I think you can probably get away with using PPI, DPI, CPI interchangeably and everyone would understand what you're talking about, but if you're going to query it I might as well give you the origins of them all ;)
Posted on Reply
#12
EarthDog
Chrispy_ said:

Dots Per Inch usually refers to print resolution (number of pigment dots per linear inch of paper) and in an outdated way, used to apply to CRTs as "phosphor Dots Per Inch"

Unless you're talking about printed media now, DPI is a deprecated term. PPI = pixels per inch for screen technologies, CPI = counts per inch for (mouse) sensors and scanners.

I think you can probably get away with using PPI, DPI, CPI interchangeably and everyone would understand what you're talking about, but if you're going to query it I might as well give you the origins of them all ;)
Thanks for the info on it. Now I know... however I won't be using that term. :)

I mean, even mouse makers list it in DPI...I wouldn't call it deprecated at all considering the frequency of use compared to the term you mentioned.
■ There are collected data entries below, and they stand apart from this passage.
(** The [try] block of [extract_book_data]: it returns [None] when the
    title link is missing, else the dict with its five entries set one
    after the other.  The [ValueError] of [float] is caught inside, by the
    handler that sets a null Price; an exception of [urljoin] leaves the
    block. *)
Definition extract_book_data_try (book_element : element)
  : result (option (gmap string (value float_t))) :=
  let book_data : gmap string (value float_t) := ∅ in
  let title_tag := find "h3" None book_element in
  match title_tag ≫= find "a" None with
  | None => Return None
  | Some a =>
      let book_data :=
        <["Title" := VStr (strip (get a "title" EmptyString))]> book_data in
      let price_tag := find "p" (Some "price_color") book_element in
      let book_data :=
        match price_tag with
        | Some price_tag =>
            let price_text := strip (get_text price_tag) in
            match float (replace_char pound EmptyString price_text) with
            | Some x => <["Price" := VFloat x]> book_data
            | None => <["Price" := VNone]> book_data
            end
        | None => <["Price" := VNone]> book_data
        end in
      let rating_tag := find "p" (Some "star-rating") book_element in
      let book_data :=
        match rating_tag with
        | Some rating_tag =>
            let rating_class := join " " (get_class rating_tag) in
            <["Rating" := match extract_rating rating_class with
                          | Some r => VInt r
                          | None => VNone
                          end]> book_data
        | None => <["Rating" := VNone]> book_data
        end in
      let book_data :=
        match availability_tag book_element with
        | Some tag =>
            let availability_text := strip (get_text tag) in
            if in_stock_text availability_text
            then <["Availability" := VStr "In stock"]> book_data
            else if out_of_stock_text availability_text
            then <["Availability" := VStr "Out of stock"]> book_data
            else <["Availability" := VStr availability_text]> book_data
        | None => <["Availability" := VNone]> book_data
        end in
      let link_tag := find "h3" None book_element in
      match link_tag ≫= find "a" None with
      | Some a =>
          let relative_url := get a "href" EmptyString in
          match urljoin base_url relative_url with
          | Return url => Return (Some (<["URL" := VStr url]> book_data))
          | Raise e => Raise e
          end
      | None => Return (Some (<["URL" := VNone]> book_data))
      end
  end.
(** *** Retries *)

(** The last attempt when [sqlite3.connect] raises: the failure is counted
    and nothing is slept. *)
Lemma attempt_once_connect_error_last (symbol : string) (delay : Z)
    (c : Counts) (w : World) (info : gmap string PyVal) (e : Exn) :
  ticker_info (requests w) symbol = inr info ->
  save_fault (sessions w) = Some (ConnectError e) ->
  attempt symbol delay (max_retries - 1) c w
  = (inr (Next, MkCounts (successful c) (failed c + 1)),
     after_session (after_request w)).
Proof.
  intros Hinfo Hfault. unfold attempt_once, try_except, bind at 1.
  rewrite (fetch_answered _ _ _ Hinfo). unfold bind at 1.
  rewrite save_cases. cbn [after_request sessions]. rewrite Hfault.
  reflexivity.
Qed.

(** X13. When the provider answers but [sqlite3.connect] raises in each of
    the three attempts, the retries are spaced: [delay * 2] seconds are
    slept after the first and after the second attempt, none after the
    third; the symbol counts as one failure and the loop goes on after the
    usual [delay] seconds. *)
Theorem connect_errors_retry_with_wait (delay : Z) (symbol : string)
    (c : Counts) (w : World) :
  (0 <= delay)%Z ->
  (forall k, k < 3 -> exists info, ticker_info (k + requests w) symbol = inr info) ->
  (forall k, k < 3 -> exists e, save_fault (k + sessions w) = Some (ConnectError e)) ->
  exists w',
    one_symbol delay symbol c w
    = (inr (Next, MkCounts (successful c) (failed c + 1)), w')
    /\ slept w' = slept w ++ [delay * 2; delay * 2; delay]%Z
    /\ requests w' = 3 + requests w
    /\ sessions w' = 3 + sessions w
    /\ stocks_table w' = stocks_table w.
Proof.
  intros Hdelay Hinfo Hfault.
  destruct (Hinfo 0 ltac:(lia)) as [i0 H0]. destruct (Hinfo 1 ltac:(lia)) as [i1 H1].
  destruct (Hinfo 2 ltac:(lia)) as [i2 H2].
  destruct (Hfault 0 ltac:(lia)) as [e0 F0]. destruct (Hfault 1 ltac:(lia)) as [e1 F1].
  destruct (Hfault 2 ltac:(lia)) as [e2 F2].
  set (w1 := after_sleep (delay * 2) (after_session (after_request w))).
  set (w2 := after_sleep (delay * 2) (after_session (after_request w1))).
  set (w3 := after_session (after_request w2)).
  exists (after_sleep delay w3).
  split; [|subst w3 w2 w1; cbn; rewrite <- !app_assoc; by repeat split].
  unfold process_symbol.
  change (py_range 0 max_retries 1) with (@inr Exn _ [0; 1; 2]%Z).
  unfold lift. unfold bind at 1. unfold ret at 1. unfold bind at 1.
  cbn [for_each]. unfold bind at 1.
  rewrite (attempt_once_connect_error symbol delay 0 c w i0 e0 Hdelay
             ltac:(done) H0 F0).
  fold w1. unfold bind at 1.
  rewrite (attempt_once_connect_error symbol delay 1 c w1 i1 e1 Hdelay
             ltac:(done) H1 F1).
  fold w2. unfold bind at 1.
  change 2%Z with (max_retries - 1)%Z.
  rewrite (attempt_once_connect_error_last symbol delay c w2 i2 e2 H2 F2).
  fold w3. unfold ret at 1. unfold bind at 1.
  by rewrite (sleep_ok _ _ Hdelay).
Qed.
https://www.corsair.com/ww/en/Categories/Products/Gaming-Mice/FPS-Fast-Action-Mice/HARPOON-RGB-PRO-FPS-MOBA-Gaming-Mouse/p/CH-9301111-NA#tab-tech-specs
https://www.razer.com/gaming-mice/razer-basilisk
https://www.logitech.com/en-us/product/mx-vertical-ergonomic-mouse?crid=7

etc etc....

Is there a company that lists it as CPI? It isn't these three major ones...

PPI, to me, is exclusive for monitors since it means Pixels Per Inch. I wouldn't use that for a mouse.
Posted on Reply
#13
theonek
they need to reborn the old legends as G7/G5 mouses and G19 keyboards, simply they were incredible...
Posted on Reply
#14
Chrispy_
CPI is counts per inch. It's USUALLY the same as DPI, but not necessarily.

When mice manufacturers talk about DPI they are talking about the number of screen pixels a mouse curson can traverse per inch of mouse movement. That's the product of the mouse sensor CPI, the mouse driver's scale or interpolation settings, and the OS mouse speed slider. I think manufacturers use it because it's an easy to understand value, but obviously in an FPS game there's no cursor and the game engine takes the raw CPI values from the mouse without ever translating them into a cursor pixel, as such. That's why you can still turn your character in a windowed game even if the mouse cursor has stopped because it's bumped up against the edge of the screen and run out of room to move.

Good gaming mice use 1:1 sensors, no interpolation, and linear output - which means 1CPI = 1DPI. If there is interpolation, driver shenanigans, or the mouse isn't a 1:1 linear sensor, DPI and CPI are different.

*Technically*, when talking about the sensor, CPI is the only relevant term since all it is providing is a coordinate count at its fixed sample rate. That's why testing software which bypasses the OS and driver software always shows the results in CPI.
Posted on Reply
#15
EarthDog
Thanks again for the information. :)

Still, it isn't a common term and DPI isn't deprecated. I ask you to show me where any mouse company uses CPI. The three major ones I listed do not...


...that said, this is a bit off topic from the OP, so I digress. :)
Posted on Reply
#16
Litzner
No one needs a 16K sensor, it is useless. Any gamers at 1080p only want to play at 800-1200 (if they know anything), maybe up tp 1600-2400 on big 4K screens. If you are playing higher then those figures you are doing it wrong...
Posted on Reply
#17
wickedcricket
TheLostSwede said:

Bring back the G500/G5 shape, pretty please?

I don't need/want a 16K sensor, I simply want a comfortable mouse with a great scroll wheel...
or G9x - that was the most comfortable mouse in the history of this planet.
Posted on Reply
#18
TheLostSwede
Litzner said:

No one needs a 16K sensor, it is useless. Any gamers at 1080p only want to play at 800-1200 (if they know anything), maybe up tp 1600-2400 on big 4K screens. If you are playing higher then those figures you are doing it wrong...
I use a lot higher than that on my 4K screen, I wouldn't be able to use it properly at that low setting. That said, 16k would be unusable.